The Turn to Indigenization in Canadian Writing: Kinship Ethics and the Ecology of Knowledges
Keywords:
Indigenous kinship, ecologies of knowledge, epistemicide, cultural indigenization, decolonizationAbstract
This article heeds the recent shift in cultural criticism and creative writing toward imagining “a functional ecology of knowledges in Canada” (Coleman, “Toward” 8) that takes its conceptual lead from Indigenous epistemologies. Through the close reading of Thomas King’s novel The Back of the Turtle (2014), Wayde Compton’s short-story collection The Outer Harbour (2014), and Daniel Coleman’s nonfiction book Yardwork: A Biography of an Urban Place (2017), the article reveals the connection between Indigenous notions of kinship and the turn to trans-systemic epistemologies in contemporary Canadian literature and criticism from distinct Indigenous, Afro-diasporic, and Euro-settler cultural backgrounds. The analysis draws on Indigenous theories on kinship underlying Indigenous resurgence and decolonization, and sets them in conversation with King’s reflections on story-telling and world-building, Compton’s theoretical charting of African Canadian space as Afroperipheral within diaspora criticism, and Coleman’s self-retraining to redefine settler belonging and knowledge.
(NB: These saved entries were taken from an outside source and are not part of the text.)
(** C33: after a successful call the scratch directory is still
    there: it is created before the loop, nothing is put into it, and
    only the failure paths remove it. *)
Theorem tempDir_left_behind ev repoUrl subfolder target w r b res t2 :
  ready ev repoUrl subfolder target w r b res t2 →
  a_error (r_archive res) = None →
  existsb (scoped (paramsOf ev r b subfolder target))
    (a_entries (r_archive res)) = true →
  node_at (w_tree (downloadFolder ev repoUrl subfolder target w))
    (fs_segs (env_cwd ev) (tempDirOf ev)) = Some Dir.
Proof.
  intros Hr He Hs. rewrite (downloadFolder_ready ev _ _ _ _ _ _ _ _ Hr).
  rewrite extractAndReport_cases, He. fold (paramsOf ev r b subfolder target).
  rewrite Hs. cbn [emit w_tree].
  pose proof (extract_all_steps ev (paramsOf ev r b subfolder target)
    (a_entries (r_archive res)) (prepared ev r b t2 w, Counters 0 false)) as H.
  eapply steps_dir_kept in H; [done|]. cbn [fst prepared set_tree w_tree].
  destruct Hr as [_ _ _ _ _ _ (t1 & H1%lift_errno_Val & H2%lift_errno_Val)].
  eapply mkdirs_dir_kept; [done|].
  by apply (mkdirs_dir (w_tree w) [] (fs_segs (env_cwd ev) (tempDirOf ev))).
Qed.

Lemma tempDir_left_behind_witness :
  node_at (w_tree (downloadFolder dl_env (str "o/repo") (str "keep") None dl_world))
    [str "tmp"; str "gh-folder-1700"] = Some Dir.
Proof.
  apply (tempDir_left_behind dl_env _ _ _ _ _ _ _ _
           (ready_example (str "keep") (or_introl eq_refl)));
    vm_compute; reflexivity.
Defined.
(** The rules as a function. *)
Definition next (x : config) : option config :=
  let w := x.2 in
  match x.1 with
  | Idle =>
      Some (ResolvingReference,
            emit (SpinnerStart (str "Preparing download...")) w)
  | ResolvingReference =>
      match parseGitHubUrl repoUrl with
      | Val r => Some (ResolvingBranch r, w)
      | Throw err => Some (Failing None err, w)
      end
  | ResolvingBranch r =>
      match finalBranchOf ev r w with
      | (w1, Val b) => Some (Fetching r b, w1)
      | (w1, Throw err) => Some (Failing None err, w1)
      end
  | Fetching r b =>
      match fetchZip ev r b w with
      | (w1, Val res) => Some (Guarding r b res, w1)
      | (w1, Throw err) => Some (Failing (Some tempDir) err, w1)
      end
  | Guarding r b res =>
      match checkTarget ev outputDir (w_tree w) with
      | Proceed => Some (Preparing r b res, w)
      | Refuse message => Some (Terminal, fail message w)
      end
  | Preparing r b res =>
      match ensureDirs ev tempDir outputDir w with
      | (w1, Val _) =>
          Some (Extracting r b res (a_entries (r_archive res))
                  (Counters 0 false), w1)
      | (w1, Throw err) => Some (Failing (Some tempDir) err, w1)
      end
  | Extracting r b res (e :: rest) c =>
      let s := extract_entry ev (pr r b) (w, c) e in
      Some (Extracting r b res rest s.2, s.1)
  | Extracting r b res [] c =>
      match a_error (r_archive res) with
      | None => Some (Reporting r b res c, w)
      | Some err => Some (Failing (Some tempDir) err, w)
      end
  | Reporting r b res c =>
      if matchedSomething c then
        Some (Terminal,
              emit (SpinnerSucceed
                      (success_text ev subfolder outputDir (filesExtracted c))) w)
      else
        Some (Terminal,
              set_exitCode 1
                (removeTemp ev tempDir
                   (emit (SpinnerFail (not_found_text subfolder)) w)))
  | Failing d err => Some (Terminal, onError ev d err w)
  | Terminal => None
  end.

(** [n] steps of the machine, or fewer when it stops. *)
Fixpoint run (n : nat) (x : config) : config :=
  match n with
  | 0 => x
  | S n' => match next x with Some y => run n' y | None => x end
  end.

(** ** The rules and the function *)

Lemma mstep_next x y : mstep x y ↔ next x = Some y.
Proof.
  split.
  - intros H. destruct H; unfold next; cbn [fst snd];
      by repeat match goal with H : _ = _ |- _ => rewrite H end.
  - destruct x as [k w]. unfold next. cbn [fst snd]. intros H.
    destruct k as [| |r|r b|r b res|r b res|r b res [|e rest] c|r b res c|d err|].
    + injection H as <-. constructor.
    + destruct (parseGitHubUrl repoUrl) eqn:E; injection H as <-;
        by constructor.
    + destruct (finalBranchOf ev r w) as [w1 [b|err]] eqn:E; injection H as <-;
        by constructor.
    + destruct (fetchZip ev r b w) as [w1 [res|err]] eqn:E; injection H as <-;
        by constructor.
    + destruct (checkTarget ev outputDir (w_tree w)) eqn:E; injection H as <-;
        by constructor.
    + destruct (ensureDirs ev tempDir outputDir w) as [w1 [[]|err]] eqn:E;
        injection H as <-; by constructor.
    + destruct (a_error (r_archive res)) eqn:E; injection H as <-;
        by constructor.
    + injection H as <-. constructor.
    + destruct (matchedSomething c) eqn:E; injection H as <-; by constructor.
    + injection H as <-. constructor.
    + done.
Qed.


Lemma mstep_deterministic : deterministic mstep.
Proof. intros x y1 y2 H1%mstep_next H2%mstep_next. congruence. Qed.

(** The machine stops in [Terminal] and nowhere else. *)
Lemma next_None x : next x = None ↔ x.1 = Terminal.
Proof.
  destruct x as [k w]. unfold next. cbn [fst snd].
  destruct k as [| |r|r b|r b res|r b res|r b res [|e rest] c|r b res c|d err|];
    try done.
  - by destruct (parseGitHubUrl repoUrl).
  - by destruct (finalBranchOf ev r w) as [w1 [|]].
  - by destruct (fetchZip ev r b w) as [w1 [|]].
  - by destruct (checkTarget ev outputDir (w_tree w)).
  - by destruct (ensureDirs ev tempDir outputDir w) as [w1 [|]].
  - by destruct (a_error (r_archive res)).
  - by destruct (matchedSomething c).
Qed.

Lemma nf_terminal x : nf mstep x ↔ x.1 = Terminal.
Proof.
  rewrite <-next_None. unfold nf, red. setoid_rewrite mstep_next.
  destruct (next x); naive_solver.
Qed.

Lemma red_mstep_dec x : Decision (red mstep x).
Proof.
  destruct (next x) as [y|] eqn:E.
  - left. exists y. by apply mstep_next.
  - right. intros [y H%mstep_next]. congruence.
Defined.

(** ** The order of the control points *)

(** A step goes on to a later control point, or stays in the loop with
    one entry less to come. *)
Lemma mstep_stage x y :
  mstep x y →
  stage x.1 < stage y.1 ∨ (stage x.1 = stage y.1 ∧ pending y.1 < pending x.1).
Proof. intros H. destruct H; simpl; lia. Qed.

(** ** Termination *)

Lemma sn_stage n x : 9 - stage x.1 ≤ n → sn mstep x.
Proof.
  revert x. induction n as [|n IH]; intros x Hn.
  - constructor. intros y Hy. apply mstep_stage in Hy.
    destruct x as [[] w], y as [[] w']; simpl in *; lia.
  - remember (pending x.1) as m eqn:Hm. revert x Hn Hm.
    induction m as [m IHm] using lt_wf_ind. intros x Hn ->.
    constructor. intros y Hy.
    destruct (mstep_stage _ _ Hy) as [Hlt|[Heq Hlt]].
    + apply IH. lia.
    + apply (IHm _ Hlt); [lia|done].
Qed.

Lemma mstep_sn x : sn mstep x.
Proof. by apply (sn_stage (9 - stage x.1)). Qed.

(** Every run can be continued to [Terminal]. *)
Lemma mstep_wn x : ∃ w', rtc mstep x (Terminal, w').
Proof.
  destruct (@sn_wn _ mstep red_mstep_dec x (mstep_sn x)) as ([k w'] & Hrun & Hnf).
  apply nf_terminal in Hnf. simpl in Hnf. subst k. by exists w'.
Qed.

(** ** The world a configuration leads to *)

(** What is left of the function at each control point. *)
Definition report (c : counters) (w : world) : world :=
  if matchedSomething c then
    emit (SpinnerSucceed
            (success_text ev subfolder outputDir (filesExtracted c))) w
  else
    set_exitCode 1
      (removeTemp ev tempDir (emit (SpinnerFail (not_found_text subfolder)) w)).

Definition after_loop (res : response) (s : world * counters) : world :=
  match a_error (r_archive res) with
  | Some err => onError ev (Some tempDir) err s.1
  | None => report s.2 s.1
  end.

Definition from_preparing (r : repo_ref) (b : option jstring)
    (res : response) (w : world) : world :=
  match ensureDirs ev tempDir outputDir w with
  | (w1, Throw err) => onError ev (Some tempDir) err w1
  | (w1, Val _) =>
      after_loop res
        (extract_all ev (pr r b) (a_entries (r_archive res)) w1
           (Counters 0 false))
  end.

Definition from_guarding (r : repo_ref) (b : option jstring)
    (res : response) (w : world) : world :=
  match checkTarget ev outputDir (w_tree w) with
  | Refuse message => fail message w
  | Proceed => from_preparing r b res w
  end.

Definition from_fetching (r : repo_ref) (b : option jstring) (w : world)
    : world :=
  match fetchZip ev r b w with
  | (w1, Throw err) => onError ev (Some tempDir) err w1
  | (w1, Val res) => from_guarding r b res w1
  end.

Definition from_branch (r : repo_ref) (w : world) : world :=
  match finalBranchOf ev r w with
  | (w1, Throw err) => onError ev None err w1
  | (w1, Val b) => from_fetching r b w1
  end.

Definition from_reference (w : world) : world :=
  match parseGitHubUrl repoUrl with
  | Throw err => onError ev None err w
  | Val r => from_branch r w
  end.

Definition outcome_of (x : config) : world :=
  let w := x.2 in
  match x.1 with
  | Idle => from_reference (emit (SpinnerStart (str "Preparing download...")) w)
  | ResolvingReference => from_reference w
  | ResolvingBranch r => from_branch r w
  | Fetching r b => from_fetching r b w
  | Guarding r b res => from_guarding r b res w
  | Preparing r b res => from_preparing r b res w
  | Extracting r b res rest c =>
      after_loop res (extract_all ev (pr r b) rest w c)
  | Reporting r b res c => report c w
  | Failing d err => onError ev d err w
  | Terminal => w
  end.

(** At the start it is the function. *)
Lemma outcome_idle w :
  outcome_of (Idle, w) = downloadFolder ev repoUrl subfolder target w.
Proof.
  unfold outcome_of, downloadFolder, from_reference, from_branch. cbn [fst snd].
  destruct (parseGitHubUrl repoUrl) as [r|err]; [|done].
  destruct (finalBranchOf ev r _) as [w1 [b|err]]; [|done].
  unfold from_fetching, downloadBody.
  destruct (fetchZip ev r b w1) as [w2 [res|err]]; [|done].
  unfold from_guarding. destruct (checkTarget _ _ _); [|done].
  unfold from_preparing.
  destruct (ensureDirs _ _ _ w2) as [w3 [[]|err]]; [|done].
  unfold extractAndReport, after_loop, report, paramsOf.
  destruct (extract_all _ _ _ _ _) as [w4 c]. cbn [fst snd].
  destruct (a_error _); [done|]. by destruct (matchedSomething c).
Qed.

(** A step does not change where the run leads. *)
Lemma outcome_step x y : mstep x y → outcome_of x = outcome_of y.
Proof.
  intros H. destruct H; unfold outcome_of; cbn [fst snd]; try done;
    unfold from_reference, from_branch, from_fetching, from_guarding,
      from_preparing, after_loop;
    unfold report; cbn [fst snd]; rewrite ?extract_all_cons;
    by repeat match goal with H : _ = _ |- _ => rewrite H end.
Qed.

Lemma outcome_rtc x y : rtc mstep x y → outcome_of x = outcome_of y.
Proof.
  induction 1 as [|x y z Hxy _ IH]; [done|].
  by rewrite (outcome_step _ _ Hxy).
Qed.

(** The runs from a configuration end in the world it leads to. *)
Lemma run_outcome x w' : rtc mstep x (Terminal, w') ↔ w' = outcome_of x.
Proof.
  split; [by intros ->%outcome_rtc|]. intros ->.
  destruct (mstep_wn x) as [w' Hrun].
  by rewrite (outcome_rtc _ _ Hrun).
Qed.

(** ** What holds on the way *)

(** The configurations that a run from [w0] meets. *)
Definition reachable (w0 : world) (x : config) : Prop :=
  rtc mstep (Idle, w0) x.

(** Induction on the rules: what holds at the start and is kept by
    every rule holds in every configuration that a run meets. *)
Lemma reachable_invariant (P : config → Prop) w0 :
  P (Idle, w0) →
  (∀ x y, reachable w0 x → P x → mstep x y → P y) →
  ∀ x, reachable w0 x → P x.
Proof.
  intros H0 Hstep. apply (rtc_ind_r P (Idle, w0)); [done|].
  intros y z Hy Hyz Py. by apply (Hstep y z).
Qed.

(** The value of [tempDir] in the [catch] is [null] or the scratch
    path. *)
Lemma failing_tempDir w0 d err w :
  reachable w0 (Failing d err, w) → d = None ∨ d = Some tempDir.
Proof.
  intros H. apply rtc_inv_r in H as [[=]|(x & _ & Hstep)]. inv Hstep; auto.
Qed.

(** *** The guard comes before the first write *)

Section guard.
Context (w0 : world) (Hwf : wf (w_tree w0)).
Context (Htmp : node_at (w_tree w0) (fs_segs (env_cwd ev) tempDir) = None).
(* ===== verification/Rerun.v ===== *)
(** * Running the tool again

    What a second call of [downloadFolder] does to the tree that the
    first call left.  The output of a call (the spinner's lines, the
    requests, the exit code) plays no part in what the next call does to
    the file system, so worlds are compared by their trees
    ([same_tree]), and every phase of [downloadFolder] respects that
    equivalence.

    Theorems: a call is a function of the tree ([downloadFolder_proper]);
    a call either leaves the tree as it was or got as far as the loop
    ([unchanged_or_ready]); and a second call with the same arguments and
    the same answers of the network leaves the tree as the first call
    left it ([downloadFolder_idempotent]): either the guard refuses the
    output directory because the first call put something there, or
    the first call put nothing there and the second repeats it. *)

From S2P Require Import Prelude JsString Regex Parser Path Fs World Extract Download Delivery.

Local Open Scope js_scope.

(** ** Worlds with the same tree *)

Definition same_tree (w w' : world) : Prop := w_tree w = w_tree w'.

#[global] Instance same_tree_equivalence : Equivalence same_tree.
Proof.
  unfold same_tree. split; [done|by intros ??|by intros ??? ->].
Qed.

(** A world with a result: the same tree and the same result. *)
Abbreviation same_tree_and := (prod_relation same_tree eq).


Section proper.
Context (ev : env).

#[global] Instance emit_proper e : Proper (same_tree ==> same_tree) (emit e).
Proof. by intros w w' H. Qed.

#[global] Instance set_exitCode_proper n :
  Proper (same_tree ==> same_tree) (set_exitCode n).
Proof. by intros w w' H. Qed.

#[global] Instance removeTemp_proper d :
  Proper (same_tree ==> same_tree) (removeTemp ev d).
Proof. intros w w' H. unfold same_tree, removeTemp in *. simpl. by rewrite H. Qed.

#[global] Instance fail_proper m : Proper (same_tree ==> same_tree) (fail m).
Proof. by intros w w' H. Qed.









End proper.

(** ** The call, case by case *)

Section rerun.
Context (ev : env) (repoUrl subfolder : jstring) (target : option jstring).

Local Abbreviation cwd := (env_cwd ev).
Local Abbreviation tmp := (fs_segs (env_cwd ev) (tempDirOf ev)).
Local Abbreviation out :=
  (fs_segs (env_cwd ev) (outputDirOf ev subfolder target)).
Local Abbreviation run := (downloadFolder ev repoUrl subfolder target).
Local Abbreviation c0 := (Counters 0 false).






Context (Hcwd : isAbsolute (env_cwd ev) = true).
Context (Hto : ¬ tmp `prefix_of` out) (Hot : ¬ out `prefix_of` tmp).

Local Abbreviation fresh := (fresh ev subfolder target).
Local Abbreviation outputDirOf_abs := (outputDirOf_abs ev subfolder target Hcwd).
Local Abbreviation out_segs_paramsOf :=
  (out_segs_paramsOf ev subfolder target Hcwd).

(** *** The guard and the two directories *)



(** *** How far a call gets *)




(** *** The tree when the loop starts, and when it ends *)






(** *** The second call *)

End rerun.

(** ** Theorems *)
The analysis leads to the conclusion that, by promoting the awareness of the interdependence between the natural environment, humans, and other-than-human beings that is central to Indigenous epistemologies, these works constitute a key contribution to the shift toward the construction of an ecology of knowledges, and hold the potential for renewed decolonizing efforts, social justice and environmental sustainability.